(Dataset excerpts)
(* ===== verification/Numerals.v ===== *)
(** * Numerals: the decimal and octal text of unsigned integers, as [to_string], [format!] and
    [from_str_radix] of the Rust standard library write and read it.

    Text is the list of its UTF-8 bytes.  The recursion takes one digit per turn and is given
    the bits of the number as fuel. *)

From stdpp Require Import base list.
From Stdlib Require Import ZArith Lia.
From S2P Require Import Prelude.

(** The byte of a digit below [base]. *)
Definition is_digit (base c : Z) : bool := (48 <=? c) && (c <? 48 + base).

Fixpoint numeral (base : Z) (fuel : nat) (n : Z) : list Z :=
  match fuel with
  | O => []
  | S fuel => if n <? base then [48 + n] else numeral base fuel (n / base) ++ [48 + n mod base]
  end.

(** [n.to_string()] in base ten, [format!("{n:o}")] in base eight. *)
Definition to_radix (base n : Z) : list Z := numeral base (S (Z.to_nat (Z.log2 n))) n.

Definition digits_value (base : Z) (s : list Z) : Z := foldl (fun acc c => acc * base + (c - 48)) 0 s.

(** [from_str_radix] of an unsigned type with the largest value [max]: an optional plus sign,
    then at least one digit and nothing else. *)
Definition from_str_radix (base max : Z) (s : list Z) : option Z :=
  let digits := match s with 43 :: ((_ :: _) as rest) => rest | _ => s end in
  match digits with
  | [] => None
  | _ :: _ =>
      if forallb (is_digit base) digits then
        let value := digits_value base digits in
        if value <=? max then Some value else None
      else None
  end.

Lemma digits_value_app base s c : digits_value base (s ++ [c]) = digits_value base s * base + (c - 48).
Proof. unfold digits_value. by rewrite foldl_app. Qed.

Section radix.
Context (base : Z) (Hbase : 2 <= base <= 10).

#[local] Ltac Zify.zify_post_hook ::= Z.to_euclidean_division_equations.

Lemma is_digit_spec c : is_digit base c = true <-> 48 <= c < 48 + base.
Proof. unfold is_digit. rewrite andb_true_iff, Z.leb_le, Z.ltb_lt. done. Qed.

Lemma digit_step n fuel : 0 <= n < 2 ^ Z.of_nat (S fuel) -> base <= n -> 0 <= n / base < 2 ^ Z.of_nat fuel.
Proof.
  rewrite Nat2Z.inj_succ, Z.pow_succ_r by lia. intros Hn Hb. split; [apply Z.div_pos; lia|].
  apply Z.div_lt_upper_bound; [lia|]. nia.
Qed.

Lemma numeral_digits fuel n :
  0 <= n < 2 ^ Z.of_nat fuel -> Forall (fun c => is_digit base c = true) (numeral base fuel n).
Proof.
  revert n. induction fuel as [|fuel IH]; intros n Hn; [constructor|]. cbn [numeral].
  destruct (Z.ltb_spec n base).
  - constructor; [|constructor]. apply is_digit_spec. lia.
  - apply Forall_app. split; [apply IH; by apply digit_step|]. constructor; [|constructor]. apply is_digit_spec.
    pose proof (Z.mod_pos_bound n base). lia.
Qed.

Lemma numeral_value fuel n : 0 <= n < 2 ^ Z.of_nat fuel -> digits_value base (numeral base fuel n) = n.
Proof.
  revert n. induction fuel as [|fuel IH]; intros n Hn; [cbn in *; lia|]. cbn [numeral].
  destruct (Z.ltb_spec n base); [cbn; lia|]. rewrite digits_value_app, IH by (by apply digit_step).
  pose proof (Z.div_mod n base). lia.
Qed.

Lemma numeral_length fuel n k :
  0 <= n < 2 ^ Z.of_nat fuel -> (0 < fuel)%nat -> (1 <= k)%nat ->
  (length (numeral base fuel n) <= k)%nat <-> n < base ^ Z.of_nat k.
Proof.
  revert n k. induction fuel as [|fuel IH]; intros n k Hn Hf Hk; [lia|]. cbn [numeral].
  destruct k as [|k]; [lia|]. rewrite Nat2Z.inj_succ, Z.pow_succ_r by lia.
  assert (Hpos : 0 < base ^ Z.of_nat k) by (apply Z.pow_pos_nonneg; lia).
  destruct (Z.ltb_spec n base); [cbn [length]; split; [nia|lia]|].
  assert (Hf' : (0 < fuel)%nat) by (destruct fuel; [cbn in Hn; lia|lia]).
  rewrite length_app. cbn [length]. destruct k as [|k].
  - cbn [Z.of_nat Z.pow]. rewrite Z.mul_1_r. split; [|lia]. intros Hl.
    destruct (numeral base fuel (n / base)) eqn:E; [|cbn in Hl; lia]. destruct fuel; [lia|]. cbn [numeral] in E.
    destruct (n / base <? base); [done|]. by apply app_nil in E as [_ ?].
  - specialize (IH (n / base) (S k) (digit_step n fuel Hn ltac:(lia)) Hf' ltac:(lia)).
    split; [intros Hl|intros Hl].
    + assert (Hlt : n / base < base ^ Z.of_nat (S k)) by (apply IH; lia). nia.
    + assert (Hlt : n / base < base ^ Z.of_nat (S k)) by (apply Z.div_lt_upper_bound; lia). apply IH in Hlt. lia.
Qed.

Lemma radix_fuel n : 0 <= n -> 0 <= n < 2 ^ Z.of_nat (S (Z.to_nat (Z.log2 n))).
Proof.
  intros Hn. split; [done|]. rewrite Nat2Z.inj_succ, Z2Nat.id by apply Z.log2_nonneg.
  destruct (decide (n = 0)) as [->|]; [done|]. apply Z.log2_spec. lia.
Qed.

Lemma to_radix_digits n : 0 <= n -> Forall (fun c => is_digit base c = true) (to_radix base n).
Proof. intros Hn. by apply numeral_digits, radix_fuel. Qed.

Lemma to_radix_value n : 0 <= n -> digits_value base (to_radix base n) = n.
Proof. intros Hn. by apply numeral_value, radix_fuel. Qed.

Lemma to_radix_length n k : 0 <= n -> (1 <= k)%nat -> (length (to_radix base n) <= k)%nat <-> n < base ^ Z.of_nat k.
Proof. intros Hn Hk. apply numeral_length; [by apply radix_fuel|lia|done]. Qed.

Lemma to_radix_nonempty n : to_radix base n <> [].
Proof. unfold to_radix. cbn [numeral]. destruct (n <? base); [done|]. by intros [_ ?]%app_nil. Qed.

Lemma to_radix_inj n m : 0 <= n -> 0 <= m -> to_radix base n = to_radix base m -> n = m.
Proof. intros Hn Hm H. rewrite <-(to_radix_value n Hn), <-(to_radix_value m Hm). by rewrite H. Qed.

(** Leading zeros do not change the value. *)
Lemma digits_value_zeros k s : digits_value base (replicate k 48 ++ s) = digits_value base s.
Proof. unfold digits_value. rewrite foldl_app. f_equal. induction k as [|k IH]; [done|]. cbn. done. Qed.

(** Text of digits is read as their value, if that is in range. *)
Lemma from_str_radix_digits max s :
  s <> [] -> Forall (fun c => is_digit base c = true) s ->
  from_str_radix base max s = if digits_value base s <=? max then Some (digits_value base s) else None.
Proof.
  intros Hne Hs. destruct s as [|c s]; [done|]. unfold from_str_radix.
  assert (Hc : c <> 43) by (inversion Hs as [|? ? Hc _]; subst; apply is_digit_spec in Hc; lia).
  assert (Hd : match c :: s with 43 :: ((_ :: _) as rest) => rest | _ => c :: s end = c :: s).
  { destruct c as [|p|p]; try done. do 6 (destruct p as [p|p|]; try done). }
  rewrite Hd. rewrite (proj2 (forallb_forall _ _)); [done|].
  intros x Hx%list_elem_of_In. rewrite Forall_forall in Hs. by apply Hs.
Qed.

Lemma digits_value_nonneg s : Forall (fun c => is_digit base c = true) s -> 0 <= digits_value base s.
Proof.
  induction s as [|c s IH] using rev_ind; [done|]. intros [Hs Hc]%Forall_app. inversion Hc as [|? ? Hc' _]; subst.
  apply is_digit_spec in Hc'. rewrite digits_value_app. specialize (IH Hs). nia.
Qed.

Lemma to_radix_read max n : 0 <= n <= max -> from_str_radix base max (to_radix base n) = Some n.
Proof.
  intros Hn. rewrite from_str_radix_digits by (apply to_radix_nonempty || apply to_radix_digits; lia).
  rewrite to_radix_value by lia. by rewrite (proj2 (Z.leb_le _ _)) by lia.
Qed.

Lemma forallb_digits s : forallb (is_digit base) s = true <-> Forall (fun c => is_digit base c = true) s.
Proof. rewrite forallb_forall, Forall_forall. by setoid_rewrite list_elem_of_In. Qed.
End radix.

Example plus_sign_read : from_str_radix 10 255 [43; 52; 50] = Some 42 /\ from_str_radix 10 255 [43] = None.
Proof. done. Qed.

**Problem statement**
Which lines above run from the one containing "Context (base : Z) (Hbase : 2 <= base <= 10)." down to the one containing "Proof. unfold is_digit."? Repeat exactly those, both ends included, and nothing else.

**Reply to the exercise**
Context (base : Z) (Hbase : 2 <= base <= 10).

#[local] Ltac Zify.zify_post_hook ::= Z.to_euclidean_division_equations.

Lemma is_digit_spec c : is_digit base c = true <-> 48 <= c < 48 + base.
Proof. unfold is_digit. rewrite andb_true_iff, Z.leb_le, Z.ltb_lt. done. Qed.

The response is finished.